Cross-session knowledge. Right now, every agent starts fresh. If the planning agent discovers that “the auth module has a non-obvious dependency on the config loader,” that insight dies with the session. Completed plans should be committed to a docs/exec-plans/completed/ directory so future planning agents can reference patterns that worked. And a “lessons learned” file that the review agent updates when it spots recurring issues — evolving project-specific guidance that gets better with every issue.

Try It Yourself

If you want to try this workflow:

Set up a Linear project with Todo, In Progress, and In Review states.
Configure WORKFLOW.md with the three-phase pipeline pointing to Claude Code.
Install cmux for agent visibility (optional — falls back to headless).
Run ./bin/symphony ./WORKFLOW.md and watch your board come alive.

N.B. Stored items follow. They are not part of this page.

(** X12. An export of [n] records prints at most [n / 2] lines, whatever
    the records hold and whether or not the loop ends in an exception. *)
Theorem X12_at_most_one_line_per_pair (data : dump) (export : string)
    (pending : option Flow) (out : list string) :
  let r := export_body sys data export (pending, out) in
  (length (snd (fst r))
   <= length out + length (default [] (data !! export)) / 2)%nat.
Proof.
  cbn zeta. unfold export_body.
  destruct (timestamp_of sys export) as [timestamp|e]; cbn [fst snd].
  - pose proof (flows_loop_length timestamp (default [] (data !! export))
                  None out) as H.
    cbn zeta in H. unfold slot_weight at 2 in H. cbn [truthy] in H.
    set (o := snd (fst (for_each (flow_body (report sys timestamp))
                          (default [] (data !! export)) (None, out)))) in *.
    assert (Hle : (2 * (length o - length out)
                   <= length (default [] (data !! export)))%nat) by lia.
    apply (Nat.div_le_lower_bound _ 2) in Hle; lia.
  - lia.
Qed.


Lemma report_stamped (timestamp : string) (pending flow : Flow)
    (out out' : list string) :
  Forall (stamped timestamp) out ->
  report sys timestamp pending flow out = Ok out' ->
  Forall (stamped timestamp) out'.
Proof.
  intros Hall. unfold report.
  destruct (Connection_init sys pending flow) as [con|]; [|discriminate].
  cbn [mbind result_bind].
  destruct (py_gt (size con) (VInt (1024 ^ 2))) as [[]|]; cbn [mbind result_bind];
    try discriminate.
  - unfold summary.
    destruct (service sys con); [|discriminate]. cbn [mbind result_bind].
    destruct (human_size con); [|discriminate]. cbn [mbind result_bind].
    destruct (human_duration con); [|discriminate]. cbn [mbind result_bind].
    intros E. injection E as <-. apply Forall_app. split; [assumption|].
    constructor; [|constructor]. eexists. reflexivity.
  - intros E. injection E as <-. assumption.
Qed.

Lemma flows_loop_stamped (timestamp : string) (flows : list Flow)
    (pending : option Flow) (out : list string) :
  Forall (stamped timestamp) out ->
  Forall (stamped timestamp)
    (snd (fst (for_each (flow_body (report sys timestamp)) flows (pending, out)))).
Proof.
  revert pending out.
  induction flows as [|flow flows IH]; intros pending out Hall; cbn [for_each].
  - assumption.
  - unfold flow_body at 1. destruct (negb (truthy pending)).
    + apply IH. assumption.
    + destruct pending as [p|]; [|assumption].
      destruct (report sys timestamp p flow out) as [out'|e] eqn:Er.
      * apply IH. eapply report_stamped; eassumption.
      * assumption.
Qed.

(** X14. Every line an export prints starts with the time of that export
    followed by a colon and a space. *)
Theorem X14_lines_carry_the_export_time (data : dump) (export timestamp : string)
    (pending : option Flow) :
  timestamp_of sys export = Ok timestamp ->
  Forall (stamped timestamp)
    (snd (fst (export_body sys data export (pending, [])))).
Proof.
  intros Et. unfold export_body. rewrite Et.
  apply flows_loop_stamped. constructor.
Qed.

(** X15. A record without fields is never paired when it comes first: the
    record after it takes its place in the slot and no [Connection] is
    constructed from it. When it comes second, the construction fails on
    it with a [KeyError] for [IN_BYTES] and the slot keeps the first
    record. *)
Theorem X15_record_without_fields (timestamp : string) (flow : Flow)
    (rest : list Flow) (pending : option Flow) (out : list string) :
  truthy pending = false ->
  for_each (flow_body (report sys timestamp)) (∅ :: flow :: rest) (pending, out)
    = for_each (flow_body (report sys timestamp)) (flow :: rest) (pending, out)
  /\ (flow <> ∅ ->
      for_each (flow_body (report sys timestamp)) (flow :: ∅ :: rest) (pending, out)
        = ((Some flow, out), Some (KeyError "IN_BYTES"))).
Proof.
  intros Ht. split.
  - cbn [for_each]. unfold flow_body. rewrite Ht. reflexivity.
  - intros Hne. cbn [for_each]. unfold flow_body at 1. rewrite Ht. cbn [negb].
    unfold flow_body. cbn [truthy].
    rewrite bool_decide_eq_false_2 by exact Hne. cbn [negb].
    unfold report, Connection_init, direction, getitem.
    rewrite lookup_empty.
    destruct (flow !! "IN_BYTES"); reflexivity.
Qed.

End LoopFacts.

(** ** Integer division through floats *)

Lemma Zdigits2_unique (x d : Z) :
  2 ^ (d - 1) <= x < 2 ^ d -> 1 <= d -> Zdigits2 x = d.
Proof.
  intros [Hlo Hhi] Hd.
  assert (0 < 2 ^ (d - 1)) by (apply Z.pow_pos_nonneg; lia).
  destruct x as [|p|p]; try lia.
  cbn [Zdigits2]. apply digits2_pos_unique. split; assumption.
Qed.

(** Rounding a quotient of 53 or 54 bits: the result is normal, and its
    mantissa is the quotient chopped to the result's exponent, or one
    more. *)
Lemma binary_round_aux_normal (s : bool) (q e0 : Z) (l : location) :
  2 ^ 52 <= q < 2 ^ 54 -> -1000 <= e0 <= 900 ->
  exists m e,
    binary_round_aux prec emax s q e0 l = S754_finite s m e
    /\ Zpos (digits2_pos m) = 53
    /\ e0 <= e <= e0 + 2
    /\ q / 2 ^ (e - e0) <= Zpos m <= q / 2 ^ (e - e0) + 1.
Proof.
  intros [Hq52 Hq54] He0. unfold binary_round_aux.
  assert (Hq0 : 0 <= q) by (pose proof (Z.pow_pos_nonneg 2 52); lia).
  pose proof (shr_fexp_spec q e0 l Hq0) as [He1 Hm1]. cbn zeta in He1, Hm1.
  destruct (shr_fexp prec emax q e0 l) as [mrs1 e1]. cbn [fst snd] in He1, Hm1.
  set (m1 := round_nearest_even (shr_m mrs1) (loc_of_shr_record mrs1)).
  pose proof (round_nearest_even_bounds (shr_m mrs1) (loc_of_shr_record mrs1))
    as Hr. fold m1 in Hr.
  (* first shift: the quotient is brought to 53 bits *)
  assert (HQ : 2 ^ 52 <= shr_m mrs1 < 2 ^ 53
               /\ e0 <= e1 <= e0 + 1
               /\ shr_m mrs1 = q / 2 ^ (e1 - e0)).
  { destruct (Z.lt_ge_cases q (2 ^ 53)) as [Hlt|Hge].
    - assert (HD : Zdigits2 q = 53) by (apply Zdigits2_unique; simpl; lia).
      rewrite HD in He1. unfold fexp, emin, prec, emax in He1.
      assert (E : e1 = e0) by lia. clear He1. subst e1.
      rewrite Z.sub_diag, Z.pow_0_r, Z.div_1_r in Hm1. rewrite Hm1.
      rewrite Z.sub_diag, Z.pow_0_r, Z.div_1_r. lia.
    - assert (HD : Zdigits2 q = 54) by (apply Zdigits2_unique; simpl; lia).
      rewrite HD in He1. unfold fexp, emin, prec, emax in He1.
      assert (E : e1 = e0 + 1) by lia. clear He1. subst e1.
      replace (e0 + 1 - e0) with 1 in * by lia.
      change (2 ^ 1) with 2 in *.
      change (2 ^ 54) with (2 * 2 ^ 53) in Hq54.
      change (2 ^ 53) with (2 * 2 ^ 52) in Hge.
      assert (2 ^ 52 <= q / 2) by (apply Z.div_le_lower_bound; lia).
      assert (q / 2 < 2 ^ 53) by (apply Z.div_lt_upper_bound; lia).
      rewrite Hm1. lia. }
  destruct HQ as (HQ & He01 & HQq).
  assert (Hm1_0 : 0 <= m1) by (pose proof (Z.pow_pos_nonneg 2 52); lia).
  pose proof (shr_fexp_spec m1 e1 loc_Exact Hm1_0) as [He2 Hm2].
  cbn zeta in He2, Hm2.
  destruct (shr_fexp prec emax m1 e1 loc_Exact) as [mrs2 e2].
  cbn [fst snd] in He2, Hm2.
  destruct (Z.lt_ge_cases m1 (2 ^ 53)) as [Hlt|Hge].
  - (* no carry *)
    assert (HD : Zdigits2 m1 = 53) by (apply Zdigits2_unique; simpl; lia).
    rewrite HD in He2. unfold fexp, emin, prec, emax in He2.
    assert (E : e2 = e1) by lia. clear He2. subst e2.
    rewrite Z.sub_diag, Z.pow_0_r, Z.div_1_r in Hm2. rewrite Hm2.
    destruct m1 as [|m|m] eqn:Em1;
      [pose proof (Z.pow_pos_nonneg 2 52); lia| |lia].
    exists m, e1.
    unfold emax, prec. destruct (Z.leb_spec e1 (1024 - 53)); [|lia].
    split; [reflexivity|]. split.
    { apply digits2_pos_unique. simpl. lia. }
    split; [lia|]. rewrite <- HQq. lia.
  - (* the mantissa was rounded up to 2^53 *)
    assert (Em1 : m1 = 2 ^ 53) by lia.
    assert (HQ53 : shr_m mrs1 = 2 ^ 53 - 1) by lia.
    assert (HD : Zdigits2 m1 = 54) by (rewrite Em1; reflexivity).
    rewrite HD in He2. unfold fexp, emin, prec, emax in He2.
    assert (E : e2 = e1 + 1) by lia. clear He2. subst e2.
    replace (e1 + 1 - e1) with 1 in Hm2 by lia.
    rewrite Em1 in Hm2. change (2 ^ 53 / 2 ^ 1) with (2 ^ 52) in Hm2.
    rewrite Hm2. change (2 ^ 52) with (Zpos 4503599627370496).
    exists 4503599627370496%positive, (e1 + 1).
    unfold emax, prec. destruct (Z.leb_spec (e1 + 1) (1024 - 53)); [|lia].
    split; [reflexivity|]. split; [reflexivity|]. split; [lia|].
    replace (e1 + 1 - e0) with ((e1 - e0) + 1) by lia.
    rewrite Z.pow_add_r by lia. change (2 ^ 1) with 2.
    rewrite <- Z.div_div by (try apply Z.pow_pos_nonneg; try apply Z.pow_nonzero; lia).
    rewrite <- HQq, HQ53.
    change ((2 ^ 53 - 1) / 2) with 4503599627370495. lia.
Qed.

The most surprising thing about this project isn’t the technology. It’s how natural it feels to manage AI agents through the same Kanban board you already use. The board becomes the interface. Linear comments become the communication channel. Plans become the contract between my intent and the agent’s execution.

What I’ve found is that the best AI developer tools don’t invent new workflows. They fit into the ones you already have.